The feature to give the rate of flights above the Netherlands starts with the need to do reverse-geo-location from the longitude and latitude data of the flight. There were packages available to do this, one of the simpler ones was: country-locator. I wrote some exploratory tests for this to see if it works with Jest. Shipping the entire library to the client was a no-go however, it would ship a few mb of json to the client for the country data.

Therefore there is one next.js endpoint in app/api/route.ts, the import of the library however would silently crash and remove the route. This is due to the library loading their own file incorrectly (somehow?). The work around for this was to reverse engineer the minimal part of the library I needed and inject my own geoJson file. There are two takeaways here:

  1. This is the reason for the odd code in geo-location.ts
  2. How could I get to the error of the file loading?

Finally I interpreted the requirement as taking a sliding window of all the polling intervals that fit in an hour, then average the amount of flights above the Netherlands to display the final number.

Top countries of Origin

For the top countries of Origin the biggest gotcha is to not count flights from the previous polling interval again. Therefore besides state for how common a country of origin is. There is also state tracking for which callsigns have been counted already, to deduplicate the flights.

Flight diffs

A small bonus feature I wanted to implement was the signaling of which flights are new and which flights have completed since the last polling interval.

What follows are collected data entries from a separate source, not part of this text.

(* ===== verification/Jrnl.v ===== *)
(** * The rollback journal ([src/src/pager.c])

    A transaction of a connection that does not use the write-ahead log: the
    pages it changes are first copied to the journal, the journal is synced,
    then the database file is written; the commit makes the journal invalid.
    This file has the functions of [pager.c] from [sqlite3PagerBegin] to
    [sqlite3PagerCommitPhaseTwo], [sqlite3PagerRollback] and the playback of a
    journal.

    The files.  A file is what the disk holds for certain ([f_disk]) and the
    writes and truncations since the last sync ([f_pend]); after a power loss
    any of them may be missing, and a write that is not inside of one sector
    may be torn ([crash]).  Request number [n] to the operating system has the
    result [ioRc n]; a write that fails leaves [partial n] bytes.  [trail]
    records the two files after every request that changes one: the states in
    which a power loss can find them.

    The configuration of the connection does not change during a transaction
    and is a parameter.  The database is a file (not temporary, not in memory),
    there are no savepoints and no backups, memory mapping is off; journals in
    memory ([journal_mode=MEMORY]) and sectors that are larger than a page are
    not modelled ([undef]), and neither is what only auto-vacuum does: to move a
    page ([sqlite3PagerMovepage]) and to shrink the database before the commit
    ([sqlite3PagerTruncateImage]).  The page cache is a map from page
    numbers to pages with their flags; [nRefSum] is its count of references. *)
From stdpp Require Import gmap sorting.
From S2P Require Import Prelude Bits Bytes Varint Wal WalIndex WalRecover WalWrite WalFile.

(** ** Definitions *)

Definition SQLITE_ABORT : Z := 4.
Definition SQLITE_FULL : Z := 13.
Definition SQLITE_READONLY_DBMOVED : Z := Z.lor SQLITE_READONLY (Z.shiftl 4 8).

Definition SHARED_LOCK : Z := 1.
Definition RESERVED_LOCK : Z := 2.
Definition EXCLUSIVE_LOCK : Z := 4.
Definition UNKNOWN_LOCK : Z := EXCLUSIVE_LOCK + 1.

Definition PAGER_OPEN : Z := 0.
Definition PAGER_READER : Z := 1.
Definition PAGER_WRITER_LOCKED : Z := 2.
Definition PAGER_WRITER_CACHEMOD : Z := 3.
Definition PAGER_WRITER_DBMOD : Z := 4.
Definition PAGER_WRITER_FINISHED : Z := 5.
Definition PAGER_ERROR : Z := 6.

Definition PAGER_JOURNALMODE_DELETE : Z := 0.
Definition PAGER_JOURNALMODE_PERSIST : Z := 1.
Definition PAGER_JOURNALMODE_OFF : Z := 2.
Definition PAGER_JOURNALMODE_TRUNCATE : Z := 3.
Definition PAGER_JOURNALMODE_MEMORY : Z := 4.
Definition PAGER_JOURNALMODE_WAL : Z := 5.

Definition SQLITE_IOCAP_SAFE_APPEND : Z := 0x200.
Definition SQLITE_IOCAP_SEQUENTIAL : Z := 0x400.
Definition SQLITE_SYNC_NORMAL : Z := 2.
Definition SQLITE_SYNC_FULL : Z := 3.
Definition SQLITE_SYNC_DATAONLY : Z := 0x10.

Definition PAGER_GET_NOCONTENT : Z := 1.

Definition PENDING_BYTE : Z := 0x40000000.
Definition SQLITE_VERSION_NUMBER : Z := 3054000.

Definition aJournalMagic : bytes := [0xd9; 0xd5; 0x05; 0xf9; 0x20; 0xa1; 0x63; 0xd7].

(** *** Files *)

Inductive fop : Type :=
  | FWrite (off : Z) (d : bytes)
  | FTrunc (n : Z).
Definition fop_apply (d : bytes) (o : fop) : bytes :=
  match o with
  | FWrite off b => log_write d off b
  | FTrunc n => take (Z.to_nat n) (d ++ zeros (n - blen d))
  end.
Record jfile : Type := mkFile { f_disk : bytes; f_pend : list fop }.
(** The content as a process sees it. *)
Definition f_cur (f : jfile) : bytes := foldl fop_apply (f_disk f) (f_pend f).

(** *** The page cache *)

Record PgHdr : Type := mkPg {
  pData : bytes;
  dirty : bool;                    (* PGHDR_DIRTY; PGHDR_CLEAN is its negation *)
  writeable : bool;                (* PGHDR_WRITEABLE *)
  needSync : bool;                 (* PGHDR_NEED_SYNC *)
  dontWrite : bool;                (* PGHDR_DONT_WRITE *)
}.
Definition set_pData (d : bytes) (g : PgHdr) : PgHdr := mkPg d (dirty g) (writeable g) (needSync g) (dontWrite g).
Definition set_writeable (b : bool) (g : PgHdr) : PgHdr := mkPg (pData g) (dirty g) b (needSync g) (dontWrite g).
Definition set_needSync (b : bool) (g : PgHdr) : PgHdr := mkPg (pData g) (dirty g) (writeable g) b (dontWrite g).
Definition set_dontWrite (b : bool) (g : PgHdr) : PgHdr := mkPg (pData g) (dirty g) (writeable g) (needSync g) b.
Abbreviation pcache := (gmap Z PgHdr).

Currently the app displays the amount of new and completed flights.

Flights per layer + warnings

The final feature is to show flights per altitude layer the data aggregation for this follows a very similar pattern as the previous features. The flights are grouped by their altitude into a Immutable.js map. Then linear interpolation happens with the current flights vertical rate and when if we expect it will pass into a new layer.

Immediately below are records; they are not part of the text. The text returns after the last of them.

(* ===== verification/JrnlPlay.v ===== *)
(** * Recovery: the playback of a journal

    After a power loss the next connection finds the journal and plays it back
    ([pager_playback] with [isHot]).  When the journal has the original content
    of the pages that differ, this gives the original database, and a power loss
    during the recovery leaves files that can be recovered from again. *)
From stdpp Require Import gmap.
From S2P Require Import Prelude Bits Bytes Varint Wal WalIndex WalRecover WalRecovery WalWrite WalFile WalSeal WalTx WalSteps Jrnl JrnlFile JrnlSteps JrnlSync JrnlWrite JrnlCache JrnlCommit JrnlEnd.

(** Some request or allocation of the world fails. *)
Definition faulty `{W : World} : Prop := exists k, ioRc k <> SQLITE_OK \/ mallocOk k = false.
(** The code of such a failure. *)
Definition bad `{W : World} (rc : Z) : Prop :=
  rc <> SQLITE_OK /\ rc <> SQLITE_DONE /\ rc <> SQLITE_IOERR_SHORT_READ /\ faulty.

Section Play.
Context `{W : World} (ps n : Z) (orig : old_db) (j : bytes) (rs : list jrec) (N : Z).
Abbreviation Sz := sector.
Abbreviation PG := (ps + 8).
Hypothesis (Hset : setting ps n) (Hdone : forall k, ioRc k <> SQLITE_DONE).
Hypothesis (Hpow : not_pow2 ps = false /\ not_pow2 Sz = false).
Hypothesis (Hj : jimg Sz ps n rs N j) (Hgood : good_recs ps n (lck ps) orig rs).
Let HS : 32 <= Sz := proj1 (se_sector _ _ Hset).
Let HSps : Sz <= ps := proj2 (se_sector _ _ Hset).
Let Hps : 512 <= ps <= SQLITE_MAX_PAGE_SIZE := se_page _ _ Hset.
Let Hn : 0 <= n < 0xffffffff := se_orig _ _ Hset.
Let Hdu : durable := se_durable _ _ Hset.
Abbreviation trail_safe := (trail_safe ps n orig).

(** *** Reading the journal *)

Lemma bad_io k : ioRc k <> SQLITE_OK -> bad (ioRc k).
Proof. intros H. split_and!; [done|apply Hdone|apply (du_short Hdu)|exists k; by left]. Qed.
Lemma bad_neq rc : bad rc -> (rc =? SQLITE_OK) = false /\ (rc =? SQLITE_DONE) = false /\ (rc =? SQLITE_IOERR_SHORT_READ) = false.
Proof. intros (A & B & C & _). by rewrite !Z.eqb_neq. Qed.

The hard part of the implementation here is the enormous amount of flights that need to be displayed. The api easily returns 10.000 flights for each call. React starts struggling to render at that amount.

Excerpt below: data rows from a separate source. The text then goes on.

(** [re.sub(r'\W+', '', s)] removes the non-word characters of [s]. *)
Lemma sub_nonword s : Re.sub re_nonword_run [] s = Spec.drop_nonword s.
Proof. unfold Re.sub. apply sub_loop_nonword. lia. Qed.

Lemma almost_equal_present s1 s2 :
  almost_equal (Some s1) (Some s2) = true <->
  Spec.normalize s1 = Spec.normalize s2.
Proof.
  unfold almost_equal, Spec.normalize. rewrite !sub_nonword.
  apply bool_decide_eq_true.
Qed.

Lemma almost_equal_sym a b : almost_equal a b = almost_equal b a.
Proof.
  destruct a as [s1|], b as [s2|]; try done.
  unfold almost_equal. apply bool_decide_ext. split; congruence.
Qed.

Lemma almost_equal_refl a : almost_equal a a = true.
Proof.
  destruct a as [s|]; [|done]. by apply almost_equal_present.
Qed.

(** C9: [almost_equal] is reflexive and symmetric; two absent values are
    equal, an absent and a present one are not; two present strings are
    equal exactly when they are the same after trimming, case folding
    and the removal of every non-word character; and "OSS-Fuzz" equals
    " oss fuzz ". *)
Theorem almost_equal_spec :
  (forall a, almost_equal a a = true)
  /\ (forall a b, almost_equal a b = almost_equal b a)
  /\ almost_equal None None = true
  /\ (forall s, almost_equal None (Some s) = false
                /\ almost_equal (Some s) None = false)
  /\ (forall s1 s2, almost_equal (Some s1) (Some s2) = true <->
                    Spec.normalize s1 = Spec.normalize s2)
  /\ almost_equal (Some (lit "OSS-Fuzz")) (Some (lit " oss fuzz ")) = true.
Proof.
  split; [apply almost_equal_refl|].
  split; [apply almost_equal_sym|].
  split; [done|]. split; [done|].
  split; [apply almost_equal_present|].
  apply almost_equal_present. reflexivity.
Qed.
End StringUtilFacts.

(** ** The classifier *)

Section ClassifierFacts.
Context {U : Unicode}.

(** C2: a record whose project matches "oss-fuzz" and whose metadata has
    no "Type" key makes the classifier raise, whoever its author is. *)
Theorem classifier_missing_type (issue : Issue) :
  almost_equal (Some (lit "oss-fuzz")) (Some (issue_project issue)) = true ->
  issue_metadata issue !! lit "Type" = None ->
  is_oss_fuzz_bug_report issue
  = Raise (ScrapeException (lit "Missing Type metadata")).
Proof.
  intros Hp Ht. unfold is_oss_fuzz_bug_report. by rewrite Hp, Ht.
Qed.

(** C3 as amended: the classifier returns false, and does not raise,
    when the project does not match, and when the author does not match
    and the metadata has a "Type" key. *)
Theorem classifier_out_of_scope (issue : Issue) :
  almost_equal (Some (lit "oss-fuzz")) (Some (issue_project issue)) = false
  \/ (almost_equal (Some (lit "ClusterFuzz-External"))
                   (Some (issue_author issue)) = false
      /\ is_Some (issue_metadata issue !! lit "Type")) ->
  is_oss_fuzz_bug_report issue = Ok false.
Proof.
  unfold is_oss_fuzz_bug_report. intros [Hp|[Ha [t Ht]]].
  - by rewrite Hp.
  - rewrite Ha, Ht. simpl. by rewrite !andb_false_r.
Qed.
End ClassifierFacts.

Lemma classifier_missing_type_witness :
  @is_oss_fuzz_bug_report ascii_only (issue_no_type "a maintainer")
  = Raise (ScrapeException (lit "Missing Type metadata")).
Proof.
  apply (@classifier_missing_type ascii_only (issue_no_type "a maintainer")).
  - vm_compute. reflexivity.
  - reflexivity.
Defined.

(** The author does not match, the project does and there is no "Type"
    key: the classifier raises instead of returning false. *)
Lemma classifier_out_of_scope_counterexample :
  ~ (forall (U : Unicode) (issue : Issue),
        almost_equal (Some (lit "oss-fuzz")) (Some (issue_project issue)) = false
        \/ almost_equal (Some (lit "ClusterFuzz-External"))
                        (Some (issue_author issue)) = false ->
        is_oss_fuzz_bug_report issue = Ok false).
Proof.
  intros H.
  specialize (H ascii_only (issue_no_type "a maintainer")).
  assert (@is_oss_fuzz_bug_report ascii_only (issue_no_type "a maintainer")
          = Raise (ScrapeException (lit "Missing Type metadata"))) as E
    by (vm_compute; reflexivity).
  rewrite E in H. discriminate H. right. vm_compute. reflexivity.
Qed.

Lemma classifier_out_of_scope_witness :
  @is_oss_fuzz_bug_report ascii_only issue_chromium = Ok false.
Proof.
  apply (@classifier_out_of_scope ascii_only issue_chromium).
  left. vm_compute. reflexivity.
Defined.

(** ** The extraction rules never return a missing text field *)

Section DefinedFacts.
Context {U : Unicode}.

Lemma sets_group_has_group r : Re.sets_group r = true -> Re.has_group r = true.
Proof.
  induction r; simpl; try done.
  - intros [?|?]%orb_true_iff; apply orb_true_iff; auto.
  - intros [? ?]%andb_true_iff. apply orb_true_iff; auto.
Qed.

(** A capture of group 1 returns [None] only for a gentle failure. *)
Lemma capture_defined d r fl gently v :
  Re.sets_group r = true ->
  capture d r fl 1 gently = Ok v ->
  is_Some v \/ (v = None /\ gently = true
                /\ Re.search fl r d = None).
Proof.
  intros Hr. unfold capture. destruct (Re.search fl r d) as [m|] eqn:E.
  - apply search_Some in E as (a & b & _ & E).
    apply match_at_Some in E as [Hre [s' Hm]].
    unfold Re.group. rewrite Hre, (sets_group_has_group _ Hr).
    intros [= <-]. left. eapply matches_group_set; eauto.
  - destruct gently; [|done]. intros [= <-]. auto.
Qed.

Lemma capture_strict_defined d r fl v :
  Re.sets_group r = true ->
  capture d r fl 1 false = Ok v -> is_Some v.
Proof.
  intros Hr H. by apply capture_defined in H as [?|(_ & [=] & _)].
Qed.

Lemma _get_project_defined d id v :
  _get_project d id = Ok v -> is_Some v.
Proof.
  unfold _get_project, _get_jobtype.
  destruct (id <=? 135)%Z.
  - destruct (capture d re_job_type NOFLAGS 1 false) as [[jt|]|e]; [|done|done].
    bind_step. rewrite bind_Ok.
    destruct (item_last _); [|done]. by intros [= <-].
  - destruct (_ && _); by apply capture_strict_defined.
Qed.

Lemma _get_fuzzing_engine_defined d id v :
  _get_fuzzing_engine d id = Ok v -> is_Some v.
Proof.
  unfold _get_fuzzing_engine, _get_jobtype.
  destruct (contains _ d); [by intros [= <-]|].
  destruct (Z.leb_spec id 16307).
  - destruct (capture d re_job_type NOFLAGS 1 false) as [[jt|]|e]; [|done|done].
    bind_step. rewrite bind_Ok.
    repeat (destruct (startswith _ jt); [by intros [= <-]|]).
    destruct (item _ _); [|done]. by intros [= <-].
  - destruct (Z.geb_spec id 16308); [|lia].
    by apply capture_strict_defined.
Qed.

Lemma _get_fuzz_target_binary_defined d id v :
  _get_fuzz_target_binary d id = Ok v -> is_Some v.
Proof.
  unfold _get_fuzz_target_binary.
  destruct (capture d re_fuzz_target NOFLAGS 1 true) as [[x|]|e];
    [by intros [= <-]| |done].
  destruct (capture d re_fuzz_target_binary NOFLAGS 1 true) as [[x|]|e];
    [by intros [= <-]| |done].
  destruct (capture d re_fuzzer_binary NOFLAGS 1 true) as [[x|]|e];
    [by intros [= <-]| |done].
  destruct (capture d re_fuzzer NOFLAGS 1 false) as [[x|]|e]; [|done|done].
  bind_step. unfold in_list. destruct (bool_decide _); [by intros [= <-]|].
  rewrite bind_Ok.
  destruct (_ <=? _)%nat; [by intros [= <-]|].
  destruct (item _ _); [|done]. by intros [= <-].
Qed.

Lemma _get_platform_id_defined d v :
  _get_platform_id d = Ok v -> is_Some v.
Proof.
  unfold _get_platform_id.
  destruct (capture d re_platform_id NOFLAGS 1 true) as [[x|]|e];
    [by intros [= <-]|by intros [= <-]|done].
Qed.

Lemma _get_sanitizer_defined d id v :
  _get_sanitizer d id = Ok v -> is_Some v.
Proof.
  unfold _get_sanitizer.
  destruct (Z.leb_spec id 383).
  - destruct (capture d re_job_type NOFLAGS 1 false) as [[jt|]|e]; [|done|done].
    by intros [= <-].
  - destruct (Z.geb_spec id 384); [|lia].
    by apply capture_strict_defined.
Qed.

Lemma _get_testcase_url_defined d v :
  _get_testcase_url d = Ok v -> is_Some v.
Proof.
  unfold _get_testcase_url.
  destruct (capture d re_reproducer_testcase NOFLAGS 1 true) as [[x|]|e];
    [by intros [= <-]| |done].
  destruct (capture d re_minimized_testcase NOFLAGS 1 true) as [[x|]|e];
    [by intros [= <-]| |done].
  destruct (capture d re_unminimized_testcase NOFLAGS 1 true) as [[x|]|e];
    [by intros [= <-]| |done].
  by apply capture_strict_defined.
Qed.

(** The report is built from the twelve rules, all of which returned. *)
Lemma parse_Ok issue report :
  parse_oss_fuzz_bug_report_details issue = Ok report ->
  Spec.rules_return issue report.
Proof.
  unfold parse_oss_fuzz_bug_report_details, Spec.rules_return.
  cbv zeta.
  set (d := issue_description issue). set (id := issue_id issue).
  destruct (_get_project d id); [|done].
  destruct (_get_fuzzing_engine d id); [|done].
  destruct (_get_fuzz_target_binary d id); [|done].
  destruct (_get_job_type d); [|done].
  destruct (_get_platform_id d); [|done].
  destruct (_get_crash_type d); [|done].
  destruct (_get_crash_address d); [|done].
  destruct (_get_crash_state d); [|done].
  destruct (_get_sanitizer d id); [|done].
  destruct (_get_regressed_commits_url d); [|done].
  destruct (_get_fixed_commits_url (issue_comments issue) id); [|done].
  destruct (_get_testcase_url d); [|done].
  intros [= <-]. simpl. repeat split.
Qed.

(** A failure of the parse is the failure of one of the rules. *)
Lemma parse_Raise issue e :
  parse_oss_fuzz_bug_report_details issue = Raise e ->
  Spec.rule_raises issue e.
Proof.
  unfold parse_oss_fuzz_bug_report_details, Spec.rule_raises.
  cbv zeta.
  set (d := issue_description issue). set (id := issue_id issue).
  destruct (_get_project d id); [|intros [= <-]; tauto].
  destruct (_get_fuzzing_engine d id); [|intros [= <-]; tauto].
  destruct (_get_fuzz_target_binary d id); [|intros [= <-]; tauto].
  destruct (_get_job_type d); [|intros [= <-]; tauto].
  destruct (_get_platform_id d); [|intros [= <-]; tauto].
  destruct (_get_crash_type d); [|intros [= <-]; tauto].
  destruct (_get_crash_address d); [|intros [= <-]; tauto].
  destruct (_get_crash_state d); [|intros [= <-]; tauto].
  destruct (_get_sanitizer d id); [|intros [= <-]; tauto].
  destruct (_get_regressed_commits_url d); [|intros [= <-]; tauto].
  destruct (_get_fixed_commits_url (issue_comments issue) id);
    [|intros [= <-]; tauto].
  destruct (_get_testcase_url d); [|intros [= <-]; tauto].
  done.
Qed.

(** Conversely, the parse fails as soon as one rule does. *)
Lemma parse_Raise_any issue e :
  Spec.rule_raises issue e ->
  exists e', parse_oss_fuzz_bug_report_details issue = Raise e'.
Proof.
  unfold parse_oss_fuzz_bug_report_details, Spec.rule_raises.
  cbv zeta.
  set (d := issue_description issue). set (id := issue_id issue).
  intros H.
  destruct (_get_project d id); [|eauto].
  destruct (_get_fuzzing_engine d id); [|eauto].
  destruct (_get_fuzz_target_binary d id); [|eauto].
  destruct (_get_job_type d); [|eauto].
  destruct (_get_platform_id d); [|eauto].
  destruct (_get_crash_type d); [|eauto].
  destruct (_get_crash_address d); [|eauto].
  destruct (_get_crash_state d); [|eauto].
  destruct (_get_sanitizer d id); [|eauto].
  destruct (_get_regressed_commits_url d); [|eauto].
  destruct (_get_fixed_commits_url (issue_comments issue) id); [|eauto].
  destruct (_get_testcase_url d); [|eauto].
  exfalso. repeat (destruct H as [H|H]; [done|]). done.
Qed.

Lemma parse_fully_defined issue report :
  parse_oss_fuzz_bug_report_details issue = Ok report ->
  Spec.fully_defined report.
Proof.
  intros H. apply parse_Ok in H. unfold Spec.rules_return in H.
  destruct H as (H1 & H2 & H3 & H4 & H5 & H6 & H7 & _ & H9 & _ & _ & H12).
  unfold Spec.fully_defined.
  apply _get_project_defined in H1.
  apply _get_fuzzing_engine_defined in H2.
  apply _get_fuzz_target_binary_defined in H3.
  apply capture_strict_defined in H4; [|done].
  apply _get_platform_id_defined in H5.
  apply capture_strict_defined in H6; [|done].
  apply capture_strict_defined in H7; [|done].
  apply _get_sanitizer_defined in H9.
  apply _get_testcase_url_defined in H12.
  done.
Qed.

(** C1: the three outcomes of [attach_oss_fuzz_bug_report].  (a) The
    classifier returns false: false, the record as it was.  (b) The
    classifier returns true and all twelve rules return: true, and the
    record holds the one report built from the twelve values, none of
    its text fields missing.  (c) The classifier raises, or it returns
    true and one of the rules raises: the same exception, the record as
    it was.  A rule that raises always leads to (c). *)
Theorem attach_all_or_nothing (issue : Issue) :
  ((is_oss_fuzz_bug_report issue = Ok false
    /\ attach_oss_fuzz_bug_report issue = (Ok false, issue))
   \/ (exists report,
         is_oss_fuzz_bug_report issue = Ok true
         /\ Spec.rules_return issue report
         /\ attach_oss_fuzz_bug_report issue
            = (Ok true, set_oss_fuzz_bug_report issue report)
         /\ oss_fuzz_bug_report (set_oss_fuzz_bug_report issue report)
            = Some report
         /\ Spec.fully_defined report)
   \/ (exists e,
         (is_oss_fuzz_bug_report issue = Raise e
          \/ (is_oss_fuzz_bug_report issue = Ok true
              /\ Spec.rule_raises issue e))
         /\ attach_oss_fuzz_bug_report issue = (Raise e, issue)))
  /\ (forall e, is_oss_fuzz_bug_report issue = Ok true ->
                Spec.rule_raises issue e ->
                exists e', attach_oss_fuzz_bug_report issue = (Raise e', issue)).
Proof.
  unfold attach_oss_fuzz_bug_report. split.
  - destruct (is_oss_fuzz_bug_report issue) as [[|]|e] eqn:Hc.
    + destruct (parse_oss_fuzz_bug_report_details issue) as [report|e] eqn:Hp.
      * right; left. exists report.
        split; [done|]. split; [by apply parse_Ok|].
        split; [done|]. split; [done|]. by eapply parse_fully_defined.
      * right; right. exists e. split; [|done].
        right. split; [done|]. by apply parse_Raise.
    + left. done.
    + right; right. exists e. auto.
  - intros e -> [e' ->]%parse_Raise_any. by exists e'.
Qed.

The first decision is to create a Accordion for each layer to minimize the amount of data on the screen.

Therefore I used react-window to do windowing or virtualisation of the grid to display all the flights. Here is the biggest flaw in the app, the dimensions off these grids are hardcoded, since they are required as values in js props. They library did offer an AutoSizer in react-virtualized-auto-sizer, however replicating their example caused my grid to not be rendered inside it's Accordion.

Therefore the big question is: How do react developers do virtualisation or windowing in a way that the size information can still be controlled with tailwind?

Apart from the hardcoded size, it did fix the performance problems. The amount of warnings for the entire layer is displayed on the accordion, finally the flights with warnings are shown at the start of the grid.

Conclusion

I hope this sufficiently motivates my design choices for this project. My own big questions were:

  1. How to find errors relating to the module loading
  2. How to do windowing with dimensions controlled by tailwind
  3. How to integrate Rx in a better fashion with React

I would also like to mention a small note about testing in this project, setting up Jest was one of the first things I did. However I did not find the time to also learn the testing tools for Rx, Next.js apis and React.

A small afterthought: what is the preferred way of importing files from my own project: './Module' or '@app/module'

The biggest thing I also missed out on in Next.js is the hydration aspect. Nearly all the components run completely on the client: How could hydration be integrated into this project?

Thank you for reading and I hope you enjoy reviewing the project.